Toutefois, si le travailleur peut être considéré comme responsable du dommage, cela ne signifie pour autant pas que le montant pourra être retenu sur sa rémunération. En effet, ce n’est que dans des cas particulièrement limités qu’une retenue sur salaire peut être opérée, et uniquement à concurrence de certaines quotités (loi du 12 avril 1965). Par ailleurs, le dommage pour dégâts causés au véhicule de société pendant un usage privé ne fait pas partie des cas autorisés de retenue sur rémunération. Si, par contre, les dégâts ont été causés pendant le travail et qu’ils résultent d’une faute lourde ou d’une faute légère habituelle, une retenue pourrait être opérée… pour autant qu’employeur et travailleur aient convenu du montant du dommage, par le biais d’une convention écrite.

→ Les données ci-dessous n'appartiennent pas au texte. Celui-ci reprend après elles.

Lemma not_fle_lt a b : is_nan a = false -> is_nan b = false -> fle b a = false -> flt a b = true.
Proof.
  intros Ha Hb Hn. rewrite flt_key by done.
  assert (~ key_lt (key b) (key a)) as H1 by (rewrite <- flt_key by done; intros H; revert Hn H; unfold fle, flt, SFleb, SFltb; repeat case_match; done).
  assert (key b <> key a) as H2 by (rewrite <- feq_key by done; intros H; revert Hn H; unfold fle, feq, SFleb, SFeqb; repeat case_match; done).
  unfold key_lt in *. destruct (key a) as [[? ?] ?], (key b) as [[? ?] ?].
  assert (forall x y z x' y' z' : Z, (x, y, z) <> (x', y', z') -> x <> x' \/ y <> y' \/ z <> z') as G.
  { intros. destruct (decide (x = x')), (decide (y = y')), (decide (z1 = z')); subst; naive_solver. }
  apply G in H2. lia.
Qed.

Section Chapters.
Context `{Unicode}.

Lemma chapters_tile ranges duration : forall p, is_nan p = false -> is_nan duration = false -> in_order p ranges ->
  tiles p (chapters_from ranges p duration) /\
  fle duration (stops_at p (chapters_from ranges p duration)) = true.
Proof.
  induction ranges as [|r rest IH]; intros p Hp Hd Ho; simpl in *.
  - unfold fgt. destruct (flt p duration) eqn:E; simpl.
    + split; [by repeat split; [apply feq_refl|]|]. pose proof (feq_refl duration Hd) as F.
      revert F. unfold fle, feq, SFleb, SFeqb. by repeat case_match.
    + split; [done|]. destruct (fle duration p) eqn:F; [done|]. by rewrite (not_fle_lt p duration Hp Hd F) in E.
  - destruct (fle (End r) (Start r)) eqn:E; [by apply IH|]. destruct Ho as (Hs & He & Ho).
    destruct (fle_not_nan _ _ Hs) as [_ Hsn]. pose proof (not_fle_lt _ _ Hsn He E) as Hlt.
    destruct (IH (End r) He Hd Ho) as [T S]. unfold fgt. destruct (flt p (Start r)) eqn:F; simpl.
    + repeat split; try done; by apply feq_refl.
    + destruct (fle_split _ _ Hs) as [?|?]; [congruence|]. by repeat split.
Qed.

(** What is named: each range that takes time, in order, and nothing else but the episode. *)
Lemma chapters_titles ranges duration : forall p,
  List.filter (fun c : chapter => negb (String.eqb c.2 "Episode")) (chapters_from ranges p duration) =
  List.filter (fun c : chapter => negb (String.eqb c.2 "Episode"))
    (map (fun r => (Start r, End r, chapterTitle (skip_kind r))) (List.filter (fun r => negb (fle (End r) (Start r))) ranges)).
Proof.
  induction ranges as [|r rest IH]; intros p; simpl; [by destruct (fgt _ _)|].
  destruct (fle (End r) (Start r)); simpl; [apply IH|].
  destruct (fgt (Start r) p); simpl; rewrite IH; done.
Qed.

End Chapters.

(** ** How VLC's run ends *)

Definition terminal (e : Event) : bool := bool_decide (Kind e = EventEnd) || bool_decide (Kind e = EventExit).

Definition over (v : vlc) : bool := ended v || closed v.

(** Where the run stopped: the last position told, when nothing was skipped. *)
Definition positions (evs : list Event) : list f64 :=
  omap (fun e => if bool_decide (Kind e = EventPosition) then Some (Position e) else None) evs.

Lemma positions_app a b : positions (a ++ b) = positions a ++ positions b.
Proof. apply omap_app. Qed.

Lemma default_last_app {A} (d : A) (a b : list A) : default d (list.last (a ++ b)) = default (default d (list.last a)) (list.last b).
Proof. rewrite last_app. by destruct (list.last b). Qed.

Lemma over_quiet opts v turns : over v = true -> (watch opts v turns).1.2 = [].
Proof.
  revert v. induction turns as [|t rest IH]; intros v Ho; simpl; [done|].
  assert (exists v', on_turn opts v t = (v', [], []) /\ over v' = true) as (v' & -> & Ho').
  { unfold on_turn, over in *. destruct (closed v) eqn:C; [by exists v; rewrite C, orb_true_r|].
    rewrite orb_false_r in Ho. rewrite Ho. destruct t; eexists; (split; [done|]); simpl; by rewrite ?Ho, ?orb_true_r. }
  specialize (IH v' Ho'). destruct (watch opts v' rest) as [[? ?] ?]. by simpl in *; subst.
Qed.

Lemma over_stays opts v turns : over v = true -> over (watch opts v turns).1.1 = true.
Proof.
  revert v. induction turns as [|t l IH]; intros v Ho; simpl; [done|].
  destruct (on_turn opts v t) as [[u evs] seeks] eqn:E. specialize (IH u).
  destruct (watch opts u l) as [[? ?] ?]. simpl in *. apply IH. unfold over, on_turn in *.
  destruct (closed v) eqn:C; [simplify_eq; by rewrite C, orb_true_r|]. rewrite orb_false_r in Ho.
  destruct t; rewrite Ho in E; simplify_eq; simpl; by rewrite ?Ho, ?orb_true_r.
Qed.

(** One turn of a run under way: quiet, or its one terminal event, which ends it. *)
Lemma on_turn_ends opts v t v' evs seeks : over v = false -> on_turn opts v t = (v', evs, seeks) ->
  (AutoSkip opts = false -> lastPos v' = default (lastPos v) (list.last (positions evs))) /\
  if over v' then exists e, evs = [e] /\ terminal e = true /\ Position e = lastPos v /\ Duration e = lastLen v
  else Forall (fun e => terminal e = false) evs.
Proof.
  intros [Hen Hcl]%orb_false_iff. unfold on_turn. rewrite Hcl.
  destruct t as [|[st|] seek]; simpl; rewrite ?Hen; [| |intros [= <- <- <-]; by split; [done|unfold over; simpl; rewrite ?Hen, ?Hcl; constructor]].
  { intros [= <- <- <-]. split; [done|]. unfold over; simpl. rewrite ?Hen, ?orb_true_r. by eexists. }
  destruct (_ || _).
  - unfold on_playing. cbv zeta. simpl.
    set (pauses := if Bool.eqb _ _ then _ else _).
    assert (positions pauses = [] /\ Forall (fun e => terminal e = false) pauses) as [Pp Pt]
      by (unfold pauses; destruct (Bool.eqb _ _); split; try done; by constructor).
    intros E. assert (evs = pauses ++ [position_event (status_position st) (Length st)] /\ ended v' = ended v /\ closed v' = closed v /\
      (AutoSkip opts = false -> lastPos v' = status_position st)) as (-> & E1 & E2 & E3)
      by (destruct (AutoSkip opts); simpl in E; [destruct (skipTarget _ _ _)|]; simplify_eq; done).
    split; [intros; rewrite positions_app, Pp; simpl; auto|].
    unfold over. rewrite E1, E2, Hen, Hcl. simpl. apply Forall_app. split; [done|]. by constructor.
  - destruct (String.eqb (State st) "stopped"); [destruct (started v)|]; simpl; intros [= <- <- <-]; simpl; split; try done.
    all: unfold over; simpl; rewrite ?Hen, ?Hcl; first [by constructor|by eexists].
Qed.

En tout état de cause, il est recommandé aux employeurs de disposer d’une car policy reprenant des directives claires et précises quant au comportement des conducteurs d’un véhicule de société, leurs obligations et leur responsabilité en cas d’abus. Notons que ces directives ne peuvent en aucun cas contrevenir à la loi du 3 juillet 1978.

Quant à la question de savoir comment distinguer un dégât occasionné pendant le travail de celui survenu pendant l’usage privé, nous conseillons à l’employeur d’indiquer dans sa car policy que le travailleur est tenu de déclarer immédiatement tout dommage au véhicule. De la sorte, la temporalité de celui-ci pourra être déterminée au mieux. Les mêmes principes s’appliquent dans le cas d’un véhicule utilisé par plusieurs travailleurs.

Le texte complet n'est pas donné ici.